The entries below hold a line with "destruct (errLooped_so_far r0" and a line with "split; [|split; [|split; [|split]]].". Return those lines and all that lie between them, exactly and only.

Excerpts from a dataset
....

(** [C15] The anchor moves only on the recovered pair.  The verifier succeeds only
    on a record of the configured source without any pending or unconsumed
    state, for prefixes of the configured root, and the proof it gives is that
    of a settled pair which is the only trust row of a database the library
    recovered; its bytes are those the anchor froze exactly when that pair is
    the frozen one.  It then binds the target's cluster to the configured
    storage. *)
Theorem proof_is_of_the_recovered_pair storage req rec answer target proof :
  fst (run (answering answer) (verify storage req rec) tt) = Ok (target, proof) →
  Forall (λ a, ∀ epoch token, holds_pair epoch token a → in_int64 epoch) (fst answer) →
  ∃ frozen epoch token a, parseTrustAnchorEvidence (RR_Evidence rec) = Ok frozen ∧ RR_PendingWrite rec = false ∧
    frozen = settled_evidence (Evidence_Format frozen) (Evidence_Epoch frozen) (Evidence_Token frozen) ∧
    RR_ClusterID rec = SourceClusterID req ∧ RR_StorageID rec = StorageConfig.identity storage (SourceClusterID req) ∧
    SourcePrefix req = storage_prefix storage (SourceClusterID req) ∧ TargetPrefix req = storage_prefix storage (TargetClusterID req) ∧
    target = (TargetClusterID req, StorageConfig.identity storage (TargetClusterID req)) ∧
    a ∈ fst answer ∧ snd answer = None ∧ holds_pair epoch token a ∧
    proof = evidence_bytes (settled_evidence (Evidence_Format frozen) epoch token) ∧
    (Evidence_Format frozen = "1" → (proof = RR_Evidence rec ↔ Evidence_Epoch frozen = epoch ∧ Evidence_Token frozen = token)).
Proof.
  intros Hv Hint. unfold verify in Hv. destruct (RR_PendingWrite rec); [done|]. destruct (negb (bool_decide (RR_Version rec = _)) || _); [done|].
  destruct (parseTrustAnchorEvidence (RR_Evidence rec)) as [frozen|] eqn:Ef; [|done].
  destruct (_ || StorageConfig.set _) eqn:Epend; [done|]. destruct (Evidence_Bootstrap frozen) eqn:Eb; [done|].
  destruct (hex_decode _) as [hash|]; [|done]. destruct (negb (bool_decide (String.length hash = 32))); [done|].
  destruct (bool_decide (RR_ClusterID rec = _)) eqn:Ec; [|done]. destruct (bool_decide (RR_StorageID rec = _)) eqn:Es; [|done].
  destruct (negb (bool_decide (SourcePrefix req = _)) || _) eqn:Ex; [done|]. cbn [negb] in Hv.
  rewrite run_bind, run_call in Hv. cbn [answering run fst] in Hv. destruct (snd answer) eqn:Ea; [done|].
  destruct (proof_after frozen (fst answer)) as [pr|] eqn:Ep; [|done]. injection Hv as <- ->.
  destruct (proof_after_inv _ _ _ Ep) as (a & Hin & Hproof). destruct (recovered_proof_inv _ _ _ Hproof) as (epoch & token & Hpair & ->).
  apply orb_false_iff in Epend as [Hp1 Hp2], Ex as [Hx1 Hx2]. apply negb_false_iff, bool_decide_eq_true in Hx1, Hx2.
  unfold StorageConfig.set in Hp2. apply negb_false_iff, bool_decide_eq_true in Hp2. apply bool_decide_eq_true in Ec, Es.
  apply bool_decide_eq_false, dec_stable in Hp1.
  assert (Hfrozen : frozen = settled_evidence (Evidence_Format frozen) (Evidence_Epoch frozen) (Evidence_Token frozen)).
  { destruct frozen. cbn in *. by subst. }
  exists frozen, epoch, token, a. do 12 (split; [done|]). intros Hfmt. split.
  - intros E. rewrite <- E, Hfmt in Ef. rewrite Hfrozen, Hfmt in Ef. eapply settled_bytes_inj; [| | |exact Ef]; [done|..|apply Hpair].
    by eapply (proj1 (Forall_forall _ _) Hint).
  - intros [<- <-]. rewrite <- Hfrozen. symmetry. by apply parse_evidence_canonical.
Qed.
End verifier.
(** A worker that finds the cancellation channel closed in one of its
    selects returns at once. *)
Lemma cancel_returns (r0 : Retry W B) (s : System W B) (tr : list Action)
    (i : nat) (w : Worker B) :
  execution (started r0) s tr -> panicked s = None ->
  workers s !! i = Some w -> wpc w <> WLoop -> wpc w <> WDone ->
  closeChan (retry s) = Closed ->
  returns_by i [EWorker i WClosed] s tr w (resOut w).
Proof.
  intros Hex Hp Hw Hl Hd Hc.
  pose proof (lookup_lt_Some _ _ _ Hw) as Hlt.
  assert (Hrun : exists s' tr' w',
             run [EWorker i WClosed] s tr = Some (s', tr')
             /\ workers s' !! i = Some w' /\ wpc w' = WDone /\ resOut w' = resOut w
             /\ errLooped s' = errLooped s - Z.of_nat (err_flag w)).
  { destruct w as [t rc bo ro iel pc]. simpl in *.
    destruct s as [r el g c ws cl p]. simpl in *. subst p.
    unfold run, step, worker_step, worker_exit; simpl.
    rewrite Hw; simpl.
    destruct pc; try congruence; simpl; rewrite Hc; simpl;
      destruct iel; simpl;
      (eexists _, _, _; split; [reflexivity|]); simpl;
      (split; [apply list_lookup_insert_eq; exact Hlt|]);
      (split; [reflexivity|]); (split; [reflexivity|]);
      unfold err_flag; simpl; lia. }
  destruct Hrun as (s' & tr' & w' & Hrun & Hw' & Hd' & Hres & He).
  eapply returned_tally; eauto.
Qed.

(** A worker that has left its retry loop, or that finds the running
    flag cleared at the head of the loop, returns once upstream has taken
    its response. *)
Lemma respond_returns (r0 : Retry W B) (s : System W B) (tr : list Action)
    (i : nat) (w : Worker B) :
  execution (started r0) s tr -> panicked s = None ->
  workers s !! i = Some w ->
  (wpc w = WRespond -> returns_by i [EWorker i WTaken] s tr w (resOut w))
  /\ (wpc w = WLoop -> running (retry s) <> 1 ->
      returns_by i [EWorker i WTau; EWorker i WTaken] s tr w (resOut w)).
Proof.
  intros Hex Hp Hw.
  pose proof (lookup_lt_Some _ _ _ Hw) as Hlt.
  split.
  - intros Hpc.
    assert (Hrun : exists s' tr' w',
               run [EWorker i WTaken] s tr = Some (s', tr')
               /\ workers s' !! i = Some w' /\ wpc w' = WDone /\ resOut w' = resOut w
               /\ errLooped s' = errLooped s - Z.of_nat (err_flag w)).
    { destruct w as [t rc bo ro iel pc]. simpl in *. subst pc.
      destruct s as [r el g c ws cl p]. simpl in *. subst p.
      unfold run, step, worker_step, worker_exit; simpl.
      rewrite Hw; simpl.
      destruct iel; simpl;
        (eexists _, _, _; split; [reflexivity|]); simpl;
        (split; [apply list_lookup_insert_eq; exact Hlt|]);
        (split; [reflexivity|]); (split; [reflexivity|]);
        unfold err_flag; simpl; lia. }
    destruct Hrun as (s' & tr' & w' & Hrun & Hw' & Hd & Hres & He).
    eapply returned_tally; eauto.
  - intros Hpc Hr. apply Z.eqb_neq in Hr.
    assert (Hrun : exists s' tr' w',
               run [EWorker i WTau; EWorker i WTaken] s tr = Some (s', tr')
               /\ workers s' !! i = Some w' /\ wpc w' = WDone /\ resOut w' = resOut w
               /\ errLooped s' = errLooped s - Z.of_nat (err_flag w)).
    { destruct w as [t rc bo ro iel pc]. simpl in *. subst pc.
      destruct s as [r el g c ws cl p]. simpl in *. subst p.
      unfold run, step, worker_step, worker_exit; simpl.
      rewrite Hw; simpl. rewrite Hr; simpl.
      rewrite list_lookup_insert_eq by exact Hlt. simpl.
      destruct iel; simpl;
        (eexists _, _, _; split; [reflexivity|]); simpl;
        (split; [apply list_lookup_insert_eq; rewrite !length_insert; exact Hlt|]);
        (split; [reflexivity|]); (split; [reflexivity|]);
        unfold err_flag; simpl; lia. }
    destruct Hrun as (s' & tr' & w' & Hrun & Hw' & Hd & Hres & He).
    eapply returned_tally; eauto.
Qed.

(** Each step of worker [i] changes [errLooped] by the additions and
    subtractions it is seen to make. *)
Lemma counter_follows_worker (r0 : Retry W B) (s s' : System W B)
    (tr acts : list Action) (i : nat) (e : WEvent) :
  execution (started r0) s tr ->
  step (EWorker i e) s = Some (s', acts) ->
  errLooped s' = errLooped s + Z.of_nat (increments i acts)
                 - Z.of_nat (decrements i acts).
Proof.
  intros Hex Hs. unfold step in Hs.
  destruct (panicked s); [discriminate|].
  destruct (workers s !! i) as [w|] eqn:Hw;
    [|unfold worker_step in Hs; rewrite Hw in Hs; discriminate].
  destruct (workers_invariant r0 s tr Hex) as (Hb & _ & Hinv & _).
  specialize (Hinv i w Hw).
  destruct (worker_step_own (backoffCtor r0 tt) _ _ _ _ _ tr w Hs Hw)
    as [(p & -> & ->)|(w' & Hw1 & _ & Hinv' & He1)];
    [rewrite Hb; reflexivity|exact Hinv| |].
  - simpl. unfold increments, decrements. simpl. lia.
  - destruct Hinv as [_ _ Hi Hd _ _ _ _ _ _ _].
    destruct Hinv' as [_ _ Hi' Hd' _ _ _ _ _ _ _].
    unfold increments, decrements in *. rewrite count_app in Hi', Hd'.
    unfold err_flag, one_if in *.
    destruct (inErrLoop w), (inErrLoop w'), (is_done (wpc w)), (is_done (wpc w'));
      simpl in *; lia.
Qed.

(** C4. Along every execution, [errLooped] is the number of workers that
    are in their error loop and have not returned, hence never negative.
    Each worker has added 1 to it exactly once if it has received a
    failure response and never otherwise, the addition being made when
    the first failure is received; and it has subtracted 1 exactly once
    if it has returned after such an addition, and never otherwise. The
    counter moves with these additions and subtractions and with nothing
    else: a step of a worker changes it by what the worker adds and
    subtracts in that step, every other step leaves it alone. And each
    terminal outcome does return the worker and settle its account: a
    worker that receives a success, a worker whose backoff answers its
    next failure with [Stop], a worker that finds the cancellation
    channel closed in a select, a worker that finds the running flag
    cleared at the head of its loop, and a worker whose response is
    taken each return, the counter going down by one exactly when the
    worker counted in it. *)
Theorem errLooped_accounting (r0 : Retry W B) (s : System W B) (tr : list Action) :
  execution (started r0) s tr ->
  0 <= errLooped s
  /\ errLooped s = Z.of_nat (total err_flag (workers s))
  /\ (forall i w, workers s !! i = Some w ->
       increments i tr = Nat.min 1 (failures i tr)
       /\ decrements i tr = (if is_done (wpc w) then increments i tr else 0%nat)
       /\ err_flag w = (increments i tr - decrements i tr)%nat)
  /\ (forall i e s' acts, step (EWorker i e) s = Some (s', acts) ->
       errLooped s' = errLooped s + Z.of_nat (increments i acts)
                      - Z.of_nat (decrements i acts))
  /\ (forall e s' acts, step e s = Some (s', acts) ->
       (forall i x, e <> EWorker i x) -> errLooped s' = errLooped s)
  /\ (forall i w, panicked s = None -> workers s !! i = Some w ->
       (wpc w = WAwait ->
        returns_by i [EWorker i (WRecv None); EWorker i WTaken] s tr w ResAck)
       /\ (wpc w = WAwait ->
           nth_backoff (failures i tr) (backoffCtor r0 ()) = Stop ->
           forall err,
             returns_by i [EWorker i (WRecv (Some err)); EWorker i WTaken]
               s tr w ResNoack)
       /\ (wpc w <> WLoop -> wpc w <> WDone -> closeChan (retry s) = Closed ->
           returns_by i [EWorker i WClosed] s tr w (resOut w))
       /\ (wpc w = WLoop -> running (retry s) <> 1 ->
           returns_by i [EWorker i WTau; EWorker i WTaken] s tr w (resOut w))
       /\ (wpc w = WRespond ->
           returns_by i [EWorker i WTaken] s tr w (resOut w))).
Proof.
  intros Hex.
  destruct (errLooped_so_far r0 s tr Hex) as (H1 & H2 & H3).
  split; [exact H1|]. split; [exact H2|]. split; [exact H3|].
  split; [|split].
  - intros i e s' acts Hs. eapply counter_follows_worker; eauto.
  - intros e s' acts Hs Hne. unfold step in Hs.
    destruct (panicked s); [discriminate|]. destruct e as [ce|i we| |j].
    + apply coord_step_workers in Hs. tauto.
    + exfalso. apply (Hne i we). reflexivity.
    + inversion Hs; subst. reflexivity.
    + apply closer_step_workers in Hs. tauto.
  - intros i w Hp Hw.
    destruct (respond_returns r0 s tr i w Hex Hp Hw) as [Hre Hlo].
    split; [|split; [|split; [|split]]].
    + intros Hpc. eapply success_returns; eauto.
    + intros Hpc Hstop err. eapply stop_returns; eauto.
    + intros Hl Hd Hc. eapply cancel_returns; eauto.
    + exact Hlo.
    + exact Hre.
Qed.

(** While the output runs, a worker can go on to its return by its own
    steps, the child acknowledging the delivery and upstream taking the
    response. A worker that is about to resubmit needs the child's input
    open for that. *)
Lemma worker_can_finish (s : System W B) (tr : list Action) (i : nat) (w : Worker B) :
  panicked s = None -> running (retry s) = 1 ->
  workers s !! i = Some w -> wpc w <> WDone ->
  (wpc w = WResubmit \/ (exists d, wpc w = WSleep d) ->
   transactionsOut (retry s) = Open) ->
  exists es s' tr' w',
    run es s tr = Some (s', tr')
    /\ Forall (of_worker i) es
    /\ running (retry s') = 1
    /\ workers s' !! i = Some w' /\ wpc w' = WDone.
Proof.
  intros Hp Hr Hw Hd Ho.
  pose proof (lookup_lt_Some _ _ _ Hw) as Hlt.
  assert (Hown : forall es, Forall (fun e => exists x, e = EWorker i x) es ->
                            Forall (of_worker i) es) by (intros es H; exact H).
  destruct w as [t rc bo ro iel pc]. simpl in *.
  destruct s as [r el g c ws cl p]. simpl in *. subst p.
  destruct pc; [| | | | |congruence].
  - exists [EWorker i WTau; EWorker i (WRecv None); EWorker i WTaken].
    unfold run, step, worker_step, worker_exit; simpl.
    rewrite Hw; simpl. rewrite Hr; simpl.
    rewrite list_lookup_insert_eq by exact Hlt. simpl.
    rewrite list_lookup_insert_eq by (rewrite length_insert; exact Hlt). simpl.
    destruct iel; simpl;
      (eexists _, _, _; split; [reflexivity|]); simpl;
      (split; [apply Hown; repeat constructor; eexists; reflexivity|]);
      (split; [exact Hr|]);
      (split; [apply list_lookup_insert_eq; rewrite !length_insert; exact Hlt|]);
      reflexivity.
  - exists [EWorker i (WRecv None); EWorker i WTaken].
    unfold run, step, worker_step, worker_exit; simpl.
    rewrite Hw; simpl.
    rewrite list_lookup_insert_eq by exact Hlt. simpl.
    destruct iel; simpl;
      (eexists _, _, _; split; [reflexivity|]); simpl;
      (split; [apply Hown; repeat constructor; eexists; reflexivity|]);
      (split; [exact Hr|]);
      (split; [apply list_lookup_insert_eq; rewrite !length_insert; exact Hlt|]);
      reflexivity.
  - exists [EWorker i WTimer; EWorker i WSent; EWorker i WTau;
            EWorker i (WRecv None); EWorker i WTaken].
    unfold run, step, worker_step, worker_exit; simpl.
    rewrite Hw; simpl.
    rewrite list_lookup_insert_eq by exact Hlt. simpl.
    rewrite Ho by (right; eexists; reflexivity). simpl.
    rewrite list_lookup_insert_eq by (rewrite !length_insert; exact Hlt). simpl.
    rewrite Hr; simpl.
    rewrite list_lookup_insert_eq by (rewrite !length_insert; exact Hlt). simpl.
    rewrite list_lookup_insert_eq by (rewrite !length_insert; exact Hlt). simpl.
    destruct iel; simpl;
      (eexists _, _, _; split; [reflexivity|]); simpl;
      (split; [apply Hown; repeat constructor; eexists; reflexivity|]);
      (split; [exact Hr|]);
      (split; [apply list_lookup_insert_eq; rewrite !length_insert; exact Hlt|]);
      reflexivity.
  - exists [EWorker i WSent; EWorker i WTau; EWorker i (WRecv None); EWorker i WTaken].
    unfold run, step, worker_step, worker_exit; simpl.
    rewrite Hw; simpl.
    rewrite Ho by (left; reflexivity). simpl.
    rewrite list_lookup_insert_eq by exact Hlt. simpl.
    rewrite Hr; simpl.
    rewrite list_lookup_insert_eq by (rewrite !length_insert; exact Hlt). simpl.
    rewrite list_lookup_insert_eq by (rewrite !length_insert; exact Hlt). simpl.
    destruct iel; simpl;
      (eexists _, _, _; split; [reflexivity|]); simpl;
      (split; [apply Hown; repeat constructor; eexists; reflexivity|]);
      (split; [exact Hr|]);
      (split; [apply list_lookup_insert_eq; rewrite !length_insert; exact Hlt|]);
      reflexivity.
  - exists [EWorker i WTaken].
    unfold run, step, worker_step, worker_exit; simpl.
    rewrite Hw; simpl.
    destruct iel; simpl;
      (eexists _, _, _; split; [reflexivity|]); simpl;
      (split; [apply Hown; repeat constructor; eexists; reflexivity|]);
      (split; [exact Hr|]);
      (split; [apply list_lookup_insert_eq; rewrite ?length_insert; exact Hlt|]);
      reflexivity.
Qed.
Lemma update_one_set_cases (oid : string) (status : OrderStatus.t)
    (delivered : option datetime) (d : Mongo.db) :
  exists d' r,
    OrderRepo.update_one_set oid status delivered d = (d', Ok r)
    /\ Mongo.products d' = Mongo.products d
    /\ (forall k, k <> oid -> Mongo.orders d' !! k = Mongo.orders d !! k)
    /\ ((Mongo.modified_count r = 0 /\ d' = d)
        \/ (Mongo.modified_count r = 1 /\ d' <> d
            /\ exists doc doc',
                 Mongo.orders d !! oid = Some doc
                 /\ Mongo.orders d' !! oid = Some doc'
                 /\ Order.order_status doc' = status
                 /\ match delivered with
                    | Some t => Order.delivered_at doc' = Some t
                    | None => Order.delivered_at doc' = Order.delivered_at doc
                    end)).
Proof.
  unfold OrderRepo.update_one_set.
  destruct (Mongo.orders d !! oid) as [doc|] eqn:Hdoc.
  2:{ exists d, (Mongo.mkUpdateResult 0 0). repeat split. left. split; reflexivity. }
  cbv zeta. eexists _, _. split; [reflexivity|].
  split; [reflexivity|].
  split; [intros k Hk; cbn; apply lookup_insert_ne; congruence|].
  destruct (OrderStatus.eqb (Order.order_status doc) status
            && match delivered with
               | Some t => opt_datetime_eqb (Order.delivered_at doc) (Some t)
               | None => true
               end) eqn:Hsame.
  - left. split; [reflexivity|].
    apply andb_true_iff in Hsame as [Hst Hdel].
    apply OrderStatus_eqb_eq in Hst.
    assert (Hd : match delivered with
                 | Some t => Order.set_delivered_at (Order.set_order_status doc status)
                               (Some t)
                 | None => Order.set_order_status doc status
                 end = doc).
    { destruct delivered as [t|].
      - apply opt_datetime_eqb_eq in Hdel. destruct doc. cbn in *. subst.
        reflexivity.
      - destruct doc. cbn in *. subst. reflexivity. }
    rewrite Hd, (insert_id _ _ _ Hdoc). apply set_orders_same.
  - right. split; [reflexivity|].
    split.
    + intros Heq. apply (f_equal Mongo.orders) in Heq. cbn in Heq.
      apply (f_equal (fun m => m !! oid)) in Heq. cbn in Heq.
      rewrite lookup_insert_eq, Hdoc in Heq. injection Heq as Heq.
      apply andb_false_iff in Hsame as [Hst|Hdel].
      * assert (Order.order_status doc = status); [|
          apply OrderStatus_eqb_eq in H; congruence].
        rewrite <- Heq. destruct delivered; reflexivity.
      * destruct delivered as [t|]; [|discriminate].
        assert (Order.delivered_at doc = Some t) by (rewrite <- Heq; reflexivity).
        apply opt_datetime_eqb_eq in H. congruence.
    + eexists _, _. split; [reflexivity|]. cbn. rewrite lookup_insert_eq.
      split; [reflexivity|]. destruct delivered; split; reflexivity.
Qed.

(** X21: the repository's [update_status] and [mark_as_delivered] never
    raise, never touch the products or another order, and their result tells
    whether anything was written: [False] (malformed id, unknown order, or an
    order that already has the values) leaves the database exactly as it
    was, and [True] means the order now has the new status (and, for
    [mark_as_delivered], the delivery time that was given or else the
    current time) and the database differs from before. *)
Theorem repository_updates_report_change (d : Mongo.db) (now : datetime)
    (order_id : string) (status : OrderStatus.t) (delivered_at : option datetime) :
  (exists d' b,
     OrderRepo.update_status now order_id status d = (d', Ok b)
     /\ Mongo.products d' = Mongo.products d
     /\ (forall k, ObjectId order_id <> Some k ->
                   Mongo.orders d' !! k = Mongo.orders d !! k)
     /\ (b = false -> d' = d)
     /\ (b = true ->
         d' <> d /\ Order.order_status <$> stored_order d' order_id = Some status))
  /\ (exists d' b,
        OrderRepo.mark_as_delivered now order_id delivered_at d = (d', Ok b)
        /\ Mongo.products d' = Mongo.products d
        /\ (forall k, ObjectId order_id <> Some k ->
                      Mongo.orders d' !! k = Mongo.orders d !! k)
        /\ (b = false -> d' = d)
        /\ (b = true ->
            d' <> d
            /\ Order.order_status <$> stored_order d' order_id
               = Some OrderStatus.DELIVERED
            /\ Order.delivered_at <$> stored_order d' order_id
               = Some (Some (match delivered_at with Some t => t | None => now end)))).
Proof.
  unfold OrderRepo.update_status, OrderRepo.mark_as_delivered, stored_order.
  destruct (ObjectId order_id) as [oid|].
  2:{ split; exists d, false; (split; [reflexivity|]);
        (split; [reflexivity|]); (split; [reflexivity|]);
        (split; [reflexivity | discriminate]). }
  split.
  - destruct (update_one_set_cases oid status
                (if OrderStatus.eqb status OrderStatus.DELIVERED
                 then Some now else None) d)
      as (d' & r & Hrun & Hprod & Hother & Hcases).
    unfold bind. rewrite Hrun.
    destruct Hcases as [[Hm ->] | (Hm & Hne & doc & doc' & _ & Hdoc' & Hst & _)];
      rewrite Hm; cbn [Z.gtb Z.compare].
    + exists d, false. repeat split; try reflexivity; discriminate.
    + exists d', true. split; [reflexivity|]. split; [exact Hprod|].
      split; [intros k Hk; apply Hother; congruence|].
      split; [discriminate|]. intros _. split; [exact Hne|].
      rewrite Hdoc'. cbn. rewrite Hst. reflexivity.
  - destruct (update_one_set_cases oid OrderStatus.DELIVERED
                (Some (match delivered_at with Some t => t | None => now end)) d)
      as (d' & r & Hrun & Hprod & Hother & Hcases).
    unfold bind. rewrite Hrun.
    destruct Hcases as [[Hm ->] | (Hm & Hne & doc & doc' & _ & Hdoc' & Hst & Hdel)];
      rewrite Hm; cbn [Z.gtb Z.compare].
    + exists d, false. repeat split; try reflexivity; discriminate.
    + exists d', true. split; [reflexivity|]. split; [exact Hprod|].
      split; [intros k Hk; apply Hother; congruence|].
      split; [discriminate|]. intros _. split; [exact Hne|].
      rewrite Hdoc'. cbn. rewrite Hst, Hdel. split; reflexivity.
Qed.
(** * irc-cah: the game session of app/controllers/game.js

    A shallow embedding of the [Game] object of [app/controllers/game.js],
    of the [Player] model and of the command handlers of
    [app/controllers/games.js], and the properties of the session state
    machine stated by the specification.

    Conventions of the embedding.
    - JavaScript objects that are shared by reference ([Player] objects are
      held by the roster, by [self.czar], by the entries of [self.points]
      and by [card.owner]) live in a heap indexed by a player reference
      [pid]; every holder stores the reference.
    - Numbers that the source increments without initialising them
      ([player.inactiveRounds], [self.idleCounts[nick]]) are [jsnum]s:
      [undefined], [NaN] or an integer.
    - An uncaught JavaScript exception is the result [Crash].
    - [new Date()] is the argument [now] (milliseconds) of the operation
      that reads the clock; [Math.random] and [_.shuffle] draw from the
      [entropy] field of the session.
    - [self.say], [self.pm] and [client.say] append an [Event] to [out];
      the text of a message is kept as a constructor of [Msg] with the
      values the source interpolates. [console.log] is dropped.
    - Return values that no caller reads are not modelled. *)

From stdpp Require Import gmap strings list fin_maps.
From Stdlib Require Import ZArith Lia Permutation.

Open Scope Z_scope.

(** ** JavaScript numbers held in counters *)

Inductive jsnum : Type :=
| JUndefined
| JNaN
| JNum (z : Z).

(** [v++] : [undefined] and [NaN] both become [NaN]. *)
Definition js_incr (v : jsnum) : jsnum :=
  match v with
  | JNum z => JNum (z + 1)
  | _ => JNaN
  end.

(** [v >= k] : any comparison with [undefined] or [NaN] is false. *)
Definition js_ge (v : jsnum) (k : Z) : bool :=
  match v with
  | JNum z => k <=? z
  | _ => false
  end.

(** Reading a property of an object used as a map. *)
Definition js_get (m : gmap string jsnum) (k : string) : jsnum :=
  default JUndefined (m !! k).

(** ** Results of operations that may throw *)

Inductive result (A : Type) : Type :=
| Ok (a : A)
| Crash
| OutOfFuel.

Arguments Ok {A} a.
Arguments Crash {A}.
Arguments OutOfFuel {A}.

#[global] Instance result_bind : MBind result := fun A B k r =>
  match r with
  | Ok a => k a
  | Crash => Crash
  | OutOfFuel => OutOfFuel
  end.

#[global] Instance result_ret : MRet result := fun A a => Ok a.

Fixpoint foldM {A S} (f : A -> S -> result S) (l : list A) (s : S) : result S :=
  match l with
  | [] => Ok s
  | x :: t => s' ← f x s; foldM f t s'
  end.

(** Array access [a[i]] with an integer index: [None] is [undefined]. *)
Definition lookupZ {A} (l : list A) (i : Z) : option A :=
  if 0 <=? i then nth_error l (Z.to_nat i) else None.

(** [_.uniq]: first occurrences, in order. *)
Fixpoint uniq (l : list Z) : list Z :=
  match l with
  | [] => []
  | x :: t => x :: List.filter (fun y => negb (y =? x)) (uniq t)
  end.

(** ** Cards *)

Definition pid := nat.

Inductive CardType := Question | Answer.

(** Modelled from the spec: the [Card] of the missing models/card.js: an
    identifier, the kind, the text, the pick-count and the draw-count of a
    prompt, and the current holder ([owner], absent on a deck, a discard pile
    or the table unless the session left it set). *)
Record Card := mkCard {
  cid : nat;
  ctype : CardType;
  value : string;
  pick : Z;
  draw : Z;
  owner : option pid
}.

Definition set_owner (o : option pid) (c : Card) : Card :=
  {| cid := cid c; ctype := ctype c; value := value c; pick := pick c; draw := draw c;
     owner := o |}.

(** Modelled from the spec: the card collection [Cards] of the missing
    controllers/cards.js (a deck, a discard pile, a hand or an entry on the
    table). A collection is the ordered sequence of its cards; [numCards] is
    the spec's [size()]. *)
Definition numCards (cs : list Card) : nat := length cs.

(** Modelled from the spec: [addCard(card)] of the missing controllers/cards.js,
    the spec's [add]: appends the card. *)
Definition addCard (c : Card) (cs : list Card) : list Card := cs ++ [c].

(** Modelled from the spec: [pickCards()] without an index, of the missing
    controllers/cards.js, the spec's [draw()]: removes and returns the first
    card, and fails when none remains. *)
Definition drawCard (cs : list Card) : option (Card * list Card) :=
  match cs with
  | [] => None
  | c :: t => Some (c, t)
  end.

....

PROBLEM SOLUTION:
  destruct (errLooped_so_far r0 s tr Hex) as (H1 & H2 & H3).
  split; [exact H1|]. split; [exact H2|]. split; [exact H3|].
  split; [|split].
  - intros i e s' acts Hs. eapply counter_follows_worker; eauto.
  - intros e s' acts Hs Hne. unfold step in Hs.
    destruct (panicked s); [discriminate|]. destruct e as [ce|i we| |j].
    + apply coord_step_workers in Hs. tauto.
    + exfalso. apply (Hne i we). reflexivity.
    + inversion Hs; subst. reflexivity.
    + apply closer_step_workers in Hs. tauto.
  - intros i w Hp Hw.
    destruct (respond_returns r0 s tr i w Hex Hp Hw) as [Hre Hlo].
    split; [|split; [|split; [|split]]].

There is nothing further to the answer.